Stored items
•••••
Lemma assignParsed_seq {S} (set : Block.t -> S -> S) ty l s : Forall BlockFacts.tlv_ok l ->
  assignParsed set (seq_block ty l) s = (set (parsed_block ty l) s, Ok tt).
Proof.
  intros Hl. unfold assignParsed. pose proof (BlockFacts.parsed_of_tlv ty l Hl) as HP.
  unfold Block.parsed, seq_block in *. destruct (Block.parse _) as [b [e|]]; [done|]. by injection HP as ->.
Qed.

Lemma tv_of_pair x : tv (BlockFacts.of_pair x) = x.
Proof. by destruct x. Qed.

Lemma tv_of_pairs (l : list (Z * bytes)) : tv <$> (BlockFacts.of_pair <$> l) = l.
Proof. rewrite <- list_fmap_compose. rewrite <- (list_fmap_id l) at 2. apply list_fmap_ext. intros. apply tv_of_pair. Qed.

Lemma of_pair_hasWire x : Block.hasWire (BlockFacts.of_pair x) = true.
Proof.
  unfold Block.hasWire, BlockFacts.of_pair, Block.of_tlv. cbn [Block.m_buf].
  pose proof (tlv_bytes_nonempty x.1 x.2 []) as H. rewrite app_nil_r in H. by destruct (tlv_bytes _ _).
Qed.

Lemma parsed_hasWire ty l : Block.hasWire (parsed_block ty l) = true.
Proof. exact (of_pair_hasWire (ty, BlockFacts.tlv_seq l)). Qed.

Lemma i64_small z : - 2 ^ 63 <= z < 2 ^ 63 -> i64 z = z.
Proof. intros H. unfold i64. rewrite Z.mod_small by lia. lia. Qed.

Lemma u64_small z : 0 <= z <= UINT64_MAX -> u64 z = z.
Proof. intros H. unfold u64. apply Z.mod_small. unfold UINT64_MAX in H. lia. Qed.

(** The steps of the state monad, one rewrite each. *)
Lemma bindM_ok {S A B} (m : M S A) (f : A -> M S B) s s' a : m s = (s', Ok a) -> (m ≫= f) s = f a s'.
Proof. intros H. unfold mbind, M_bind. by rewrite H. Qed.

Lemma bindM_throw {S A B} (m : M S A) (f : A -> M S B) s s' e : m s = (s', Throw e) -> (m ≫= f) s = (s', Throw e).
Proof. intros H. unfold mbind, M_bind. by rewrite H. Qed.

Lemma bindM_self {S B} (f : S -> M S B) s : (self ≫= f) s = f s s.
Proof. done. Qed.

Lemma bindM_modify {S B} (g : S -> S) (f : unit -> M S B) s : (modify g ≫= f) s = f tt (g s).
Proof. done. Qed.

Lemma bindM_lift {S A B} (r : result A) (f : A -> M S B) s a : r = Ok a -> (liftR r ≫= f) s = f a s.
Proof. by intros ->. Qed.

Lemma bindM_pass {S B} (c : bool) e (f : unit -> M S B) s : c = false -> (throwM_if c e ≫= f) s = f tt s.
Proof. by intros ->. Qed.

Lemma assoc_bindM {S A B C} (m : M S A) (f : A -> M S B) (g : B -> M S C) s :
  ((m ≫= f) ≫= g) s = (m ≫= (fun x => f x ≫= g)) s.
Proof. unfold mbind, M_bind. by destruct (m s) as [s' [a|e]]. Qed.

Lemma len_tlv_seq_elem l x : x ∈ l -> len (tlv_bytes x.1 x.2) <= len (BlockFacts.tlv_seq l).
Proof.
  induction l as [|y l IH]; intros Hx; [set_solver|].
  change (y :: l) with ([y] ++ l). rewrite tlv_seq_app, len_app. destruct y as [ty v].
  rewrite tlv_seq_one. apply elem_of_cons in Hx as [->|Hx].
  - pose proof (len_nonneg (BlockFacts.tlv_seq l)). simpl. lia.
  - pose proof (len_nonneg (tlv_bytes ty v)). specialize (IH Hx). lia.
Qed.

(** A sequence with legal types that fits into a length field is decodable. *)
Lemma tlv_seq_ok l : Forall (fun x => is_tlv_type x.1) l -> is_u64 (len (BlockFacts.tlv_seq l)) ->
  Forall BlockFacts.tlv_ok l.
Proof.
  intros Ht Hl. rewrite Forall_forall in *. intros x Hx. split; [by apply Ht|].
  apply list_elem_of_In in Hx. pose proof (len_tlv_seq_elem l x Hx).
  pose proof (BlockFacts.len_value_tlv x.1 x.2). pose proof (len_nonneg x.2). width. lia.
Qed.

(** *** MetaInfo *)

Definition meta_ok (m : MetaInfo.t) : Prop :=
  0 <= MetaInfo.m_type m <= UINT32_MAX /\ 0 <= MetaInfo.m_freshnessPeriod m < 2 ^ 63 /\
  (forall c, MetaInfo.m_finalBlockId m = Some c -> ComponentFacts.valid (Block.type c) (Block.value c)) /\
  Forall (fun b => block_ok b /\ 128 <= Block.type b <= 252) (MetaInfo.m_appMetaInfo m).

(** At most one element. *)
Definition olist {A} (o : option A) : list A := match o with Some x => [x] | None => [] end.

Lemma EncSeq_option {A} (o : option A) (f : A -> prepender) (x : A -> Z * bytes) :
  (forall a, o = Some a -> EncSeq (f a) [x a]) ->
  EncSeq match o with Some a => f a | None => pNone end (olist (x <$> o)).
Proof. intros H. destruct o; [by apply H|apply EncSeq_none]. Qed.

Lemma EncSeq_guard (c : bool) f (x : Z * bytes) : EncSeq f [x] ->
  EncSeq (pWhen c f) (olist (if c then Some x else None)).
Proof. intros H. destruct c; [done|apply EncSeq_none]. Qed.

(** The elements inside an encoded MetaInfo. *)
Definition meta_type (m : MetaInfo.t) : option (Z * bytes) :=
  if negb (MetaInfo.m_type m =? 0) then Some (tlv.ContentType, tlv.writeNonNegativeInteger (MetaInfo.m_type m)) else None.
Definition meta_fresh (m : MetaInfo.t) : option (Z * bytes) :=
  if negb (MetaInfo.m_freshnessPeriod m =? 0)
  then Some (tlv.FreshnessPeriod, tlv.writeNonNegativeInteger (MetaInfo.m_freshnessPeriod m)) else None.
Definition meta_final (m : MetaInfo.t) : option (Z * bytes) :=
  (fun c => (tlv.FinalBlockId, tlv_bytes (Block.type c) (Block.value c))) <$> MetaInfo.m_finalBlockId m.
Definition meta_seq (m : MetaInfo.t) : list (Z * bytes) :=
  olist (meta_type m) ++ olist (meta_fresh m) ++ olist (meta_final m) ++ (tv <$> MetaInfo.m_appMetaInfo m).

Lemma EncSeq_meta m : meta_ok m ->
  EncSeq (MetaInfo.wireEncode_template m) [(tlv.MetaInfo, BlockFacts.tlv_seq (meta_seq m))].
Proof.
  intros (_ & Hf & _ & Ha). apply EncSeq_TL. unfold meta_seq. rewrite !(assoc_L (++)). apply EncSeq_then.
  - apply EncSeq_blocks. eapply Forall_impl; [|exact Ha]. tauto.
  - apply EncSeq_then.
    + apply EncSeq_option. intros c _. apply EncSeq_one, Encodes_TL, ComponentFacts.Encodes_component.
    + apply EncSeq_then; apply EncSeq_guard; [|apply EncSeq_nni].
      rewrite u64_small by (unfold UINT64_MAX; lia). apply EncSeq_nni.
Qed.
•••••
_HOW TO COMPLETE THIS TASK_. Reproduce only the lines between the line containing "rewrite u64_small by" and the last line of the records, those two lines included, exactly.

_RESPONSE_.
      rewrite u64_small by (unfold UINT64_MAX; lia). apply EncSeq_nni.
Qed.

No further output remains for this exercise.